Freedom of the Press
You are here
Press Freedom Score (0 = best, 100 = worst)
Legal Environment(0 = best, 30 = worst)
Political Environment(0 = best, 40 = worst)
Economic Environment(0 = best, 30 = worst)
The constitution guarantees freedom of the press, but this right is not respected in practice and has been widely abused in the past. The government enforces restrictive press legislation that considers defamation and slander criminal offenses and permits the authorities to censor publications. Nonetheless, 2005 saw a marked improvement in the media environment as a result of new legislation signed by President Lansana Conte, and there were no reports that the National Communications Commission (CNC) had suspended newspaper activities. In August, Conte signed a media liberalization decree that finally permits the establishment of private radio and television broadcasting. The decree limits ownership by political parties and religious institutions but does not restrict programming on these subjects. Conte also appointed Boubacar Yaccine Diallo, an independent journalist and respected newspaper editor, as chairman of the CNC. The commission is expected to play a pivotal role in registering new privately owned broadcast media outlets, but by year's end no applications for private ownership had been submitted. Following his appointment, Diallo initiated programs to increase professionalism in the practice of journalism and implemented a requirement that journalists must meet higher professional standards to obtain press credentials.
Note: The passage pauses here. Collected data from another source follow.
(* ===== verification/Prelude.v ===== *)
(** * A verified model of the MNC system manager

    The repository builds embedded Linux images for Monutchee products. Its own
    program is the system manager under
    src/meta-mncos/recipes-support/mnc-system/files/source: a daemon that owns
    the host name, the network, the clock, remote login, power and device reset
    of a product, a client library, and the libraries for logging and services
    that both use. Paths below are relative to that directory. Beside it,
    src/meta-xilinx-addon has a reader of the Xilinx system monitor.

    ** The program

    A client (common/mnc/os/system/client.cpp) sends JSON requests over D-Bus.
    The daemon (daemon/main.cpp) identifies the peer, asks the access policy
    (daemon/access_policy.hpp), decodes the request and calls the manager
    ([Backend], daemon/backend.hpp and daemon/storage.cpp). The manager keeps its
    state in a journal file, written atomically, and changes the system through
    the interface [Platform], which the class [Native] of daemon/backend.cpp
    implements with systemd, networkd, timedated, hostnamed and logind on the
    system bus and with files below /run. A network change is a transaction: it
    is proposed with the hashes of the settings file before and after, applied on
    trial, and kept only if the settings file in force has the announced hash; a
    deadline undoes it. Power and reset are jobs: they are accepted into the
    journal, and dispatched by a later turn of the worker. Every operation writes
    an audit record (common/mnc/logging), which a reader of the systemd journal
    pages through and follows. The process life cycle and the activation of other
    services are in common/mnc/service.

    ** Files

    - Prelude: notations, tactics, lemmas on integers, characters, texts,
      [std::from_chars] and [std::to_string]; Double: the binary64 numbers that
      the parsers produce, with exact decimal conversion.
    - SystemTypes: common/mnc/system/system.hpp; exceptions as values.
    - Validation: common/mnc/system/validation.cpp, against grammars.
    - Effects: state with exceptions, [eff S A], its weakest preconditions [wp],
      and [within R], what a computation may do to the state however it ends.
    - Protocol: protocol.hpp; the JSON library is the class [Json].
    - AccessPolicy: access_policy.hpp and audit.hpp.
    - Logging: logging.cpp. Journal: the entries, the filter, the paging and the
      JSON text of journal_reader.cpp and journal_query.hpp. JournalReader:
      [read] and [follow] over the iterator of libsystemd, the class
      [JournalLib]; JournalSample: a concrete journal.
    - Host: the interface [Host] of files, clock and random numbers, with its
      laws [HostLaws]; Storage: the functions of storage.cpp that implement it,
      on a machine whose system calls may fail and whose power may be cut; data,
      names and new directories survive a power loss only after the [fsync] that
      concerns them.
    - Backend: every operation of [Backend], one definition each, over any
      [Platform] and [Host]; an operation of the platform may change the host,
      which both share, and [PlatformLaws] says which files it leaves alone. The
      field [trace_] is ghost: it lists the writes of the journal and the calls
      of the platform.
    - BackendSpec: the abstract machine of the journal, [micro]; BackendLogic:
      the program logic [vwp] that relates the two; BackendRefinement: every
      operation refines the machine; BackendLifecycle: boots, starts, requests
      and power losses in any order ([world_step]); Sample: a concrete device
      (the fake platform of the unit tests, a JSON-like codec, a profile, a
      disk); BackendProperties: the theorems and their instances on the sample.
    - Daemon, DaemonProperties: the request handler and the worker of main.cpp.
    - Client: the client, and the theorems from the client to the disk.
    - ServiceManager, Service: common/mnc/service.
    - Clock: ptp.cpp and clock_config.cpp; NetworkFile: network_config.cpp;
      ZoneCatalog: timezone_catalog.cpp; Timestamp: the time formats of
      backend.cpp.
    - Bus: the interface [Node] of bus, links, clocks and interfaces, with its
      laws, and the bus helpers of backend.cpp; Native: every operation of
      [Native] and [nativePlatform]; NativeProperties, NativeQueries,
      NativeIsolation: what it changes, what it reports and which files it
      leaves alone; NativeSample: a board with a bus, units and sensors;
      ClockPolicy: the files that [writeClockPolicy] leaves.
    - System: the manager on the native platform over one host.
    - ProfileLoading: [loadProfile], [loadBootPreferences] and the arguments of
      [main]; DaemonProcess: the daemon as a service with its worker thread, the
      one flag [stop_requested_] that both threads read and set, the join in
      [on_stop] that may not return, and [main]; DeviceBoot: what a boot by [main] leaves on the disk.
    - Sysmon: sysmon.cpp of src/meta-xilinx-addon.

    ** How code is modelled

    A member function that may throw is a function from the object to the object
    it leaves and a value or an exception; changes made before an exception stay.
    The constructors of [exn] are the exceptions that the handlers tell apart.
    Integers are [Z] with wrap-around where the code can overflow; texts are
    strings of bytes. Parameters stand for what is not in the repository: the JSON
    library, SHA-256, the D-Bus and systemd libraries, the account database, the
    time zone database and the kernel's interfaces. Their laws are class fields or
    hypotheses, and every theorem with such hypotheses is instantiated on the
    sample device, the sample board or the sample journal, where the whole program
    runs.

    ** What is proved

    - Storage: [atomicWrite] leaves the old or the new contents at every crash
      point, and the new ones once it returned, on directories whose entries are
      durable; a successful write is read back, a removal is durable.
    - Manager, safety: the recorded network, which is in force outside of a
      trial, changes only by a confirmed transaction; a proposal and the way back are durable before they take
      effect; the platform gets validated settings only, and power commands only
      after the job is recorded; a busy or failed manager refuses and changes
      nothing; [apply] is all or nothing.
    - Manager, recovery: after any history of boots, requests and power losses
      the journal can be read and is well formed (the state directory is taken to
      be durable, and the text to be within the limit of [decode]); an expired transaction is
      settled by the first tick; a reset that was accepted removes what it must
      and ends with the factory settings.
    - Refinement: every operation, every request on the bus and every run of the
      worker is a path of the abstract machine.
    - Native platform: [preferences] runs one clock at a time; a unit transition
      ends in the state it was asked for or in an error; a network file is in
      force once [network] returns, and networkd was told; discovery gives
      well-typed settings, the time names one instant in all its forms, for
      clocks within 64-bit milliseconds; no operation touches the files of the
      manager ([native_laws]).
    - Composition: with the native platform in place of the interface, all that
      is asked of the bus and written by name is licensed by a call of the
      manager that fulfils the contract ([device_accounted]), and a boot that
      exits with 0 leaves the network files of the configuration that the journal
      records ([boot_network_in_force]).
    - Daemon and client: unauthorised calls change nothing, the author of a job
      cannot be forged, a failed journal stops the service, a failed worker ends
      the process with code 1, queries are read-only, the client gets exactly the
      answer of the operation, and a job that the client holds is on disk.
    - Validation, policy, logging: exact characterisations of what is accepted,
      of who may do what, and of the records that are written; a public record
      read back from the journal is the event that was logged. [read] over the
      iterator gives the reference page, and [follow] delivers the matching
      entries once, in order and in the end all of them.
    - Services: activation follows the dependencies; [execute] runs the hooks in
      order, stops when asked and reports failure.
    - Clock, network, zones: exactly the units of the chosen source are started,
      the files of the clock policy are the chosen ones once it is written, a
      PTP choice is accepted exactly when the hardware allows it, a network file
      holds exactly the intended settings; the catalogue lists the installed
      zones once and in order, with the coordinates of the table.
    - System monitor: every reading is finite or has a reason, the status of a
      snapshot says which, and devices of other drivers are not read.
    - Some theorems show where the code does not do what it means to: the
      remaining time of a transaction wraps around when it expires between two
      readings of the clock ([remaining_time]), a file in a directory that had to
      be created may be lost ([new_directory_may_be_lost]),
      settings take effect before they are recorded ([apply_all_or_nothing] gives
      the order), a cycle of service dependencies is followed without end
      ([cyclic_dependency_never_starts]), the guard of the reset paths misses trailing
      slashes ([reset_guard_gaps]), a failed wait for signals makes the daemon wait
      for a worker that was not told to stop ([failed_wait_blocks]), and [follow]
      loses entries when the clock goes back ([follow_never_goes_back]) or a burst
      follows an empty journal ([burst_on_empty_journal]).

    ** Bounds and fuel

    Loops of the code that are not structural take fuel: the loops over texts
    take their length, which every pass shortens; the loops over system calls
    take the number of bytes and the results that the machine has planned;
    [start_one] takes any fuel above the rank of the service, and the theorem
    shows that it then returns; [missing_directories] takes the length of the
    path, more than it has components. [poll] takes 200 rounds, since each sleeps
    50 ms and the deadline is 10 s, so that the fuel never ends first. [read]
    takes one round more than the journal has entries. [follow], the worker and
    [execute] run for as long as they are given rounds, since they do not end by
    themselves; the result [None] of [execute] is a process that has not
    returned.

    ** Not modelled, and next

    common/mnc/system/json.hpp (metadata for the JSON library) and the abstract
    class SystemManager have no code. Threads are modelled as sequences of steps:
    the worker and the life cycle of the process interleave between rounds only,
    and the public functions of the service manager run one at a time. A
    [gmtime_r] or [localtime_r] that fails is taken to leave its result as it was
    initialised. The check of the enumerator in [Backend::power] is left out, as
    [PowerAction] has no other values. Next: power
    losses inside a boot on the native platform; the client against the process
    instead of the request handler; the clock policy as part of the boot. *)

From Stdlib Require Export ZArith Lia Ascii.
From stdpp Require Export base tactics list strings gmap option numbers relations.
From stdpp Require Export list.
During the year, journalists were frequently detained or arrested for covering sensitive issues such as the president's failing health and government corruption in their publications or broadcasts, but at the same time, far fewer journalists were injured or harassed than in 2004. The personal intervention of President Conte led in some instances to the reversal of extrajudicial actions against the media. In April, the Ministry of Security prevented Jeune Afrique L'Intelligent from publishing a weekly edition that featured a story reporting on Conte's ill health. The ban was lifted 24 hours later by order of the president, and the magazine resumed its regular distribution. President Conte also ordered the release of the editor of La Guinee Actuelle a day after police detained him for publishing an article that was critical of the prime minister. In February, Mohammed Lamine Diallo, a reporter with La Lance, was arrested and released three days later without charge in response to an article he wrote comparing the situation in Guinea with that of Togo, where the military installed Faure Gnassingbe as president following the death of his father.
The government controls all television and radio broadcasting and publishes the daily Horoya. State-owned media provide extensive, mostly favorable coverage of the government but also criticize local-level officials and increasingly report on opposition activities. Within the private print media, newspapers openly criticize the president and the government. Ten private weekly newspapers publish in the capital, Conakry, while a dozen others publish sporadically. In September, the government gave financial subsidies of around $100,000 to private newspapers through the Guinea Association of Independent Editors, which divided the money among various press organizations. The government does not directly restrict access to the internet, but in July a journalist for Guinee-News was arrested in response to an article he had published online about economic corruption.